Heluerto ~ fab pics hun, and luuve your shoes.

Sam ~ lovely pics hun

Laura ~wow las vegas, can i hide in your suitcase?  

Well we provisionley booked the registrar while we were on holiday, and we have to give notice on Fri   Have been hunting for the passports and birth certificates  

Im booking the disco 2moro aswell, weight wise not doing to well, cant seem to get back in the swing of things  

xx


----------



## dakota (Feb 6, 2007)

I think Lizzy is next   Love your hen night pics on **


----------



## FairyDust2012 (Jun 5, 2007)

Hi girls

We need a list at the top of the page dont we lol

Well its been along time coming but i shall be making the important trip to the post office this afternoon where i shall be sending my final part of the divorce to scumbag registered!!! 

I also phoned the register office yesterday to make sure they hadnt forgotten us lol  We now have an appointment the same as nikki's on the 2nd july.....allowing hopfully enough time for certificate of divorce to come through.  

I had my first dress fitting last friday with my actual dress! it took 5mths to come in but well worth the wait.  I am also having a lacey petticoat which i ordered then.  

We are getting lots of acceptance cards so thats nice.

We have a meeting set up for the 24th june to see the wedding co-ordinator.

Other than making a post box for wedding cards/money for the day and buying balloons, and table cards its all sorted.

Its just the hen do we are having problems sorting cos they are a mixed age group and well theres not alot to do around here that i know of.  So any suggestions girls

hugs xxx


----------



## Mummytoone (Mar 23, 2002)

ohhh so exciting, I am getting soooo excited about ours, just over 7 weeks to go!  

Madly sorting Caspars outfit today, have already bought one outfit but not sure....... 

x


----------



## LizzyM (Feb 12, 2007)

I have 10 days to go    

My hen night was fantastic, we just went round town and got drunk with mens pants on


----------



## ♥samonthemoon♥ (Apr 2, 2007)

AAARRRRRRRRRGGGGGGGGGGGGHHHHHHHHHHHHHHHHHHHHHH  TEN DAYS!!!!!!!!!!!!!!!!!!!!!!!!!!! You still have time to run for ur life Steve!!!         

xXx


----------



## FairyDust2012 (Jun 5, 2007)

hi ya sam
Hows married life sweetie?  

hugs x


----------



## FairyDust2012 (Jun 5, 2007)

Doesnt time fly by!!  I know there are some other girls before me so you must be all rushing around dealing with payments and final details...hope they are all going smoothly girls.

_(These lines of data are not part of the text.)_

Lemma main_loop_more fuel fuel' c :
  size (stdin c) < fuel -> fuel <= fuel' ->
  main_loop turn report fuel' c = main_loop turn report fuel c.
Proof.
elim: fuel fuel' c => [|fuel IH] [|fuel'] c //=; rewrite !ltnS => bound le.
have := turn_advances c; case: (turn c) => [[[|]|e] c'] //= shorter.
  by apply: IH => //; apply: leq_trans bound.
have step c'' : size (stdin c'') < size (stdin c') ->
    main_loop turn report fuel' c'' = main_loop turn report fuel c''.
  by move=> lt; apply: IH => //; apply: leq_trans lt (leq_trans shorter bound).
have handled f :
    match (do! write (report e) in input "Press Enter to continue...") c' with
    | (Ok _, c'') => main_loop turn report f c''
    | (Err e', c'') => Some (Err e', c'')
    end = match stdin c' with
          | [::] => Some (Err EOFError,
                          Console [::] (rcons (rcons (stdout c') (report e))
                                              (Prompted "Press Enter to continue...")))
          | line :: lines =>
              main_loop turn report f
                (Console lines (rcons (rcons (stdout c') (report e))
                                      (Prompted "Press Enter to continue...")))
          end.
  by rewrite /bind /write /input /=; case: (stdin c').
case: e handled => [e'| | |] handled //; rewrite !handled;
  case sc: (stdin c') step => [|line lines] //= step; exact: step.
Qed.

End MainLoop.

(** ** X23, X24: the two tools end *)

(** X23.  [main] of the REF tool ends, whatever lines the user types: run
    for more turns than there are lines of input, the loop does not run
    out of turns, and more turns change nothing.  It ends by returning,
    or, when the input ends before the user has asked to leave, with the
    [EOFError] of an [input]; no other exception leaves [main]. *)
Theorem main_REF_ends (Rational : str -> option rat) (int_max_str_digits : nat)
    (fuel : nat) (c : console) :
  size (stdin c) < fuel ->
  match main_REF Rational int_max_str_digits fuel c with
  | Some (Ok _, c') => True
  | Some (Err e, c') => e = EOFError /\ stdin c' = [::]
  | None => False
  end
  /\ (forall fuel', fuel <= fuel' ->
        main_REF Rational int_max_str_digits fuel' c
        = main_REF Rational int_max_str_digits fuel c).
Proof.
move=> bound; rewrite /main_REF; split=> [|fuel' le].
  by apply: main_loop_ends => //; apply: advances_main_try_REF.
by apply: main_loop_more => //; apply: advances_main_try_REF.
Qed.

(** X23 for a user who types a matrix of one row and one column and then
    [q]. *)
Lemma main_REF_ends_witness :
  let c := Console [:: text "1"; text "1"; text "5"; text "q"] [::] in
  size (stdin c) < 5
  /\ (match main_REF unsigned_literal 4300 5 c with
      | Some (Ok _, c') => True
      | Some (Err e, c') => e = EOFError /\ stdin c' = [::]
      | None => False
      end
      /\ (forall fuel', 5 <= fuel' ->
            main_REF unsigned_literal 4300 fuel' c = main_REF unsigned_literal 4300 5 c)).
Proof.
have bound : size (stdin (Console [:: text "1"; text "1"; text "5"; text "q"] [::])) < 5.
  by [].
by split; [exact: bound | exact: (main_REF_ends unsigned_literal 4300 bound)].
Defined.

(** X24.  [main] of the back substitution tool ends, whatever lines the
    user types: run for more turns than there are lines of input, the loop
    does not run out of turns, and more turns change nothing.  It ends by
    returning, or, when the input ends before the user has asked to leave,
    with the [EOFError] of an [input]; no other exception leaves [main],
    and every [InputError] is caught. *)
Theorem main_Back_ends (Rational : str -> option rat) (int_max_str_digits : nat)
    (fuel : nat) (c : console) :
  size (stdin c) < fuel ->
  match main_Back Rational int_max_str_digits fuel c with
  | Some (Ok _, c') => True
  | Some (Err e, c') => e = EOFError /\ stdin c' = [::]
  | None => False
  end
  /\ (forall fuel', fuel <= fuel' ->
        main_Back Rational int_max_str_digits fuel' c
        = main_Back Rational int_max_str_digits fuel c).
Proof.
move=> bound; rewrite /main_Back; split=> [|fuel' le].
  by apply: main_loop_ends => //; apply: advances_main_try_Back.
by apply: main_loop_more => //; apply: advances_main_try_Back.
Qed.

(** X24 for a user who types the system [2 x0 = 4] and then [q]. *)
Lemma main_Back_ends_witness :
  let c := Console [:: text "1"; text "1"; text "2 4"; text "q"] [::] in
  size (stdin c) < 5
  /\ (match main_Back unsigned_literal 4300 5 c with
      | Some (Ok _, c') => True
      | Some (Err e, c') => e = EOFError /\ stdin c' = [::]
      | None => False
      end
      /\ (forall fuel', 5 <= fuel' ->
            main_Back unsigned_literal 4300 fuel' c
            = main_Back unsigned_literal 4300 5 c)).
Proof.
have bound : size (stdin (Console [:: text "1"; text "1"; text "2 4"; text "q"] [::])) < 5.
  by [].
by split; [exact: bound | exact: (main_Back_ends unsigned_literal 4300 bound)].
Defined.
(** * arduino-coldfire-bdm: the BDM command protocol engine

    A shallow embedding of [serial_interface.py] and [bdm_interface.py].
    Python integers are [Z]; [>>], [&] and [|] are [Z.shiftr], [Z.land] and
    [Z.lor] (which agree with Python on negative numbers as well); [bytes]
    objects are [list byte].  Methods that mutate an object or raise become
    functions from the object's state to a [result] and the new state: what
    was written before an exception stays written. *)

From Stdlib Require Import ZArith List Bool Lia.
From Stdlib Require Import Strings.Byte.
Import ListNotations.
Local Open Scope Z_scope.

(** ** Exceptions *)

(** The source raises [ValueError] and [RuntimeError] with a message; the
    [raise_site] tells the messages apart.  [AttributeError], [IndexError]
    and [struct.error] are raised by the interpreter and the library. *)
Inductive raise_site : Type :=
| error_response              (* "... with Error response" *)
| illegal_command_response    (* "... with Illegal Command" *)
| cant_read_address_register
| cant_read_data_register
| cant_write_address_register
| cant_write_data_register
| control_register_field      (* "Coldfire only has a 12-bit control register field!" *)
| byte_out_of_range
| word_out_of_range
| address_reads_differ        (* "Read all 8 address registers twice in a row ..." *)
| data_reads_differ
| address_writes_differ       (* "Wrote to all 8 address registers, but read ..." *)
| data_writes_differ
| unlock_bypass_not_entered.  (* "To use this method, ensure that ..." *)

Inductive exn : Type :=
| ValueError (site : raise_site)
| RuntimeError (site : raise_site)
| AttributeError
| IndexError
| struct_error.

Inductive result (A : Type) : Type :=
| Ok (a : A)
| Raise (e : exn).
Arguments Ok {A} a.
Arguments Raise {A} e.

(** The error kinds of the specification, as the exceptions of the source. *)
Definition TargetError : exn := ValueError error_response.
Definition IllegalCommand : exn := ValueError illegal_command_response.
Definition ProtocolStateError : exn := RuntimeError unlock_bypass_not_entered.

Definition ValidationError (e : exn) : Prop :=
  match e with
  | ValueError cant_read_address_register
  | ValueError cant_read_data_register
  | ValueError cant_write_address_register
  | ValueError cant_write_data_register
  | ValueError control_register_field
  | ValueError byte_out_of_range
  | ValueError word_out_of_range => True
  | _ => False
  end.

Definition InconsistentReadError (e : exn) : Prop :=
  e = ValueError address_reads_differ \/ e = ValueError data_reads_differ.

Definition WriteVerificationError (e : exn) : Prop :=
  e = ValueError address_writes_differ \/ e = ValueError data_writes_differ.

(** ** A state and exception monad *)

Definition M (S A : Type) : Type := S -> result A * S.

Definition ret {S A : Type} (a : A) : M S A := fun s => (Ok a, s).

Definition raise {S A : Type} (e : exn) : M S A := fun s => (Raise e, s).

Definition bind {S A B : Type} (m : M S A) (k : A -> M S B) : M S B :=
  fun s =>
    match m s with
    | (Ok a, s') => k a s'
    | (Raise e, s') => (Raise e, s')
    end.

Declare Scope py_scope.
Delimit Scope py_scope with py.
Notation "x <- m ;; k" := (bind m (fun x => k))
  (at level 61, m at next level, right associativity) : py_scope.
Notation "m ;; k" := (bind m (fun _ => k))
  (at level 61, right associativity) : py_scope.
Local Open Scope py_scope.

(** [for x in xs: body(x)] *)
Fixpoint for_each {S A : Type} (body : A -> M S unit) (xs : list A) : M S unit :=
  match xs with
  | [] => ret tt
  | x :: xs' => body x ;; for_each body xs'
  end.

(** [[f(x) for x in xs]] *)
Fixpoint list_comprehension {S A B : Type} (f : A -> M S B) (xs : list A)
  : M S (list B) :=
  match xs with
  | [] => ret []
  | x :: xs' => y <- f x ;; ys <- list_comprehension f xs' ;; ret (y :: ys)
  end.

(** A pure computation that may raise, run inside a stateful one. *)
Definition lift_result {S A : Type} (r : result A) : M S A := fun s => (r, s).
(** [create_pngs]: the answer and the calls made. *)
Definition create_pngs (aws_filename : string) (done : list effect)
  : response * list effect :=
  if String.eqb aws_filename "" then
    (HTTPException 400
       "Invalid request. 'filename' parameter is required and must be a string.", done)
  else if negb (endswith aws_filename ".pdf") then
    (HTTPException 400 "Invalid request. The filename must end with '.pdf'.", done)
  else if negb (startswith aws_filename "pdfs/") then
    (HTTPException 400 "Invalid request. The filename must start with 'pdfs/'.", done)
  else
    let filename := filename_of aws_filename in
    match load_pdf_from_aws aws_filename with
    | None => (LoadError, done)
    | Some page_count =>
        match convert_pages filename (seq 0 page_count) [] done with
        | (Some png_urls, done') => (PNGResponse png_urls, done')
        | (None, done') =>
            (HTTPException 500 "An error occurred while processing the PDF.", done')
        end
    end.

End Endpoint.

(** A bucket in which every document has two pages and no call raises, and
    one in which the upload of the second page raises. *)
Definition two_pages (aws_filename : string) : option nat := Some 2%nat.
Definition never_raises (done : list effect) (c : effect) : bool := false.
Definition second_upload_raises (done : list effect) (c : effect) : bool :=
  match c with
  | upload_file_to_s3 _ key => String.eqb key "pngs/10012-2.png"
  | _ => false
  end.

End CreatePngs.

(** ** layer.py, and the JSON reader of predictions.py *)

Module Ingestion.

(** JSON values as [json.load] gives them; the entries of a dict have
    distinct keys. *)
#[warnings="-register-all"]
Inductive json : Type :=
  | JNull
  | JBool (b : bool)
  | JNumber (q : Qc)
  | JString (s : string)
  | JList (items : list json)
  | JDict (entries : list (string * json)).

(** What the readers raise: [TypeError], [UnboundLocalError], or one of the
    exceptions of [exn]. *)
Inductive error : Type :=
  | TypeError
  | UnboundLocalError
  | Builtin (e : exn).

#[global] Instance error_bind : MBind (sum error) :=
  fun A B f x => match x with inl e => inl e | inr a => f a end.
#[global] Instance error_ret : MRet (sum error) := fun A a => inr a.

Definition lookup_key (key : string) (entries : list (string * json)) : option json :=
  snd <$> List.find (fun entry => String.eqb (fst entry) key) entries.

(** [v[key]] for a string key: [KeyError] on a dict without the key,
    [TypeError] on anything that is not a dict. *)
Definition getitem (v : json) (key : string) : error + json :=
  match v with
  | JDict entries =>
      match lookup_key key entries with
      | Some x => inr x
      | None => inl (Builtin KeyError)
      end
  | _ => inl TypeError
  end.

(** [v.get(key)] and [v.get(key, default)]: [AttributeError] on anything
    that is not a dict. *)
Definition get_ (v : json) (key : string) (default : json) : error + json :=
  match v with
  | JDict entries => inr (from_option (fun x => x) default (lookup_key key entries))
  | _ => inl (Builtin AttributeError)
  end.

(** [needle in s] on strings. *)
Fixpoint is_substring (needle s : string) : bool :=
  String.prefix needle s
  || match s with
     | EmptyString => false
     | String _ rest => is_substring needle rest
     end.

(** [key in v] for a string key: a key of a dict, an element of a list, a
    substring of a string; [TypeError] on [None], a number or a boolean. *)
Definition contains (v : json) (key : string) : error + bool :=
  match v with
  | JDict entries => inr (bool_decide (is_Some (lookup_key key entries)))
  | JList items =>
      inr (existsb (fun item => match item with
                                | JString s => String.eqb s key
                                | _ => false
                                end) items)
  | JString s => inr (is_substring key s)
  | _ => inl TypeError
  end.

(** What [for x in v] goes through: the items of a list, the keys of a
    dict, the characters of a string; [TypeError] otherwise. *)
Definition iterate (v : json) : error + list json :=
  match v with
  | JList items => inr items
  | JDict entries => inr (map (fun entry => JString (fst entry)) entries)
  | JString s =>
      inr (map (fun c => JString (String c EmptyString)) (String.list_ascii_of_string s))
  | _ => inl TypeError
  end.

(** The keyword arguments a call takes from a mapping [v] (the double-star
    form): [TypeError] unless [v] is a dict. *)
Definition keywords (v : json) : error + list (string * json) :=
  match v with
  | JDict entries => inr entries
  | _ => inl TypeError
  end.

Definition is_none (v : json) : bool :=
  match v with JNull => true | _ => false end.

Section Readers.

(** The constructors defined outside the sources, each returning or
    raising: [TextWord] and [GroundwaterInformation] on keyword arguments,
    [fitz.Rect(x)] and [Coordinate.from_json(x)]; and the values [uuid.uuid4()] takes, in
    the order they are drawn. *)
Variable Word Rect : Type.
Variable TextWord : list (string * json) -> error + Word.
Variable fitz_Rect : json -> error + Rect.
Variable Coordinate_from_json : json -> error + Metadata.Coordinate.
Variable new_GroundwaterInformation :
  list (string * json) -> error + Metadata.GroundwaterInformation.
Variable uuid4 : nat -> N.

(** Modelled from the spec: [TextLine] and [TextBlock] of
    [stratigraphy.lines.line] and [stratigraphy.text.textblock]: a line
    holds its words, a block its lines. *)
Record TextLine : Type := mkTextLine { words : list Word }.
Record TextBlock : Type := mkTextBlock { lines : list TextLine }.

(** Modelled from the spec: [DepthColumnEntry] of
    [stratigraphy.depthcolumn.depthcolumnentry] and [BoundaryInterval] of
    [stratigraphy.util.interval], holding what they are built from. *)
Record DepthColumnEntry : Type := mkDepthColumnEntry {
  value : json;
  rect : Rect;
  page_number : json
}.
Record BoundaryInterval : Type := mkBoundaryInterval {
  start : option DepthColumnEntry;
  end_ : option DepthColumnEntry
}.

(** [class LayerPrediction] *)
Record LayerPrediction : Type := mkLayerPrediction {
  material_description : TextBlock;
  depth_interval : option BoundaryInterval;
  material_is_correct : option bool;
  depth_interval_is_correct : option bool;
  id : N
}.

Q: With your seating plans did you mix families or keep small groups of each family together  im just trying to work out whats for the best as we all know what families are like lol


Now have any of you had or having family dilemma's??  How your mum been behaving through your wedding planning

My mum is well id like to think typical...she isnt paying for this wedding so im having a lot of say, which frankly i should lol  i try to keep her in the loop with all the details but sometimes she can over step the mark.  Its knowing how to have a happy medium with her.  I think she has finally excepted that she will not be travelling in the wedding car lol  Its not traditional and well i really want to have a moment of peace before i arrive.  She had brought her outfit the other month and wants everything to look perfect which i can understand but sometimes she can get confused who the day is really about.  

Now the other issue i am having is i dont currently have any bridesmaids because i dont have any young siblings or family members and my friend cant make our wedding.  I do have an older sister who i havent had the best relationship with (not the doing of me) but recently since ive been with my new man she has started to make alittle more effort.  I didnt ask her to be my matron of honour because their wasnt that kind of relationship back then but now im thinking how nice it would be to ask her......Have i left it too late??  Im just worried she will suddenly stop talking again and i dont want to be hurt like that again.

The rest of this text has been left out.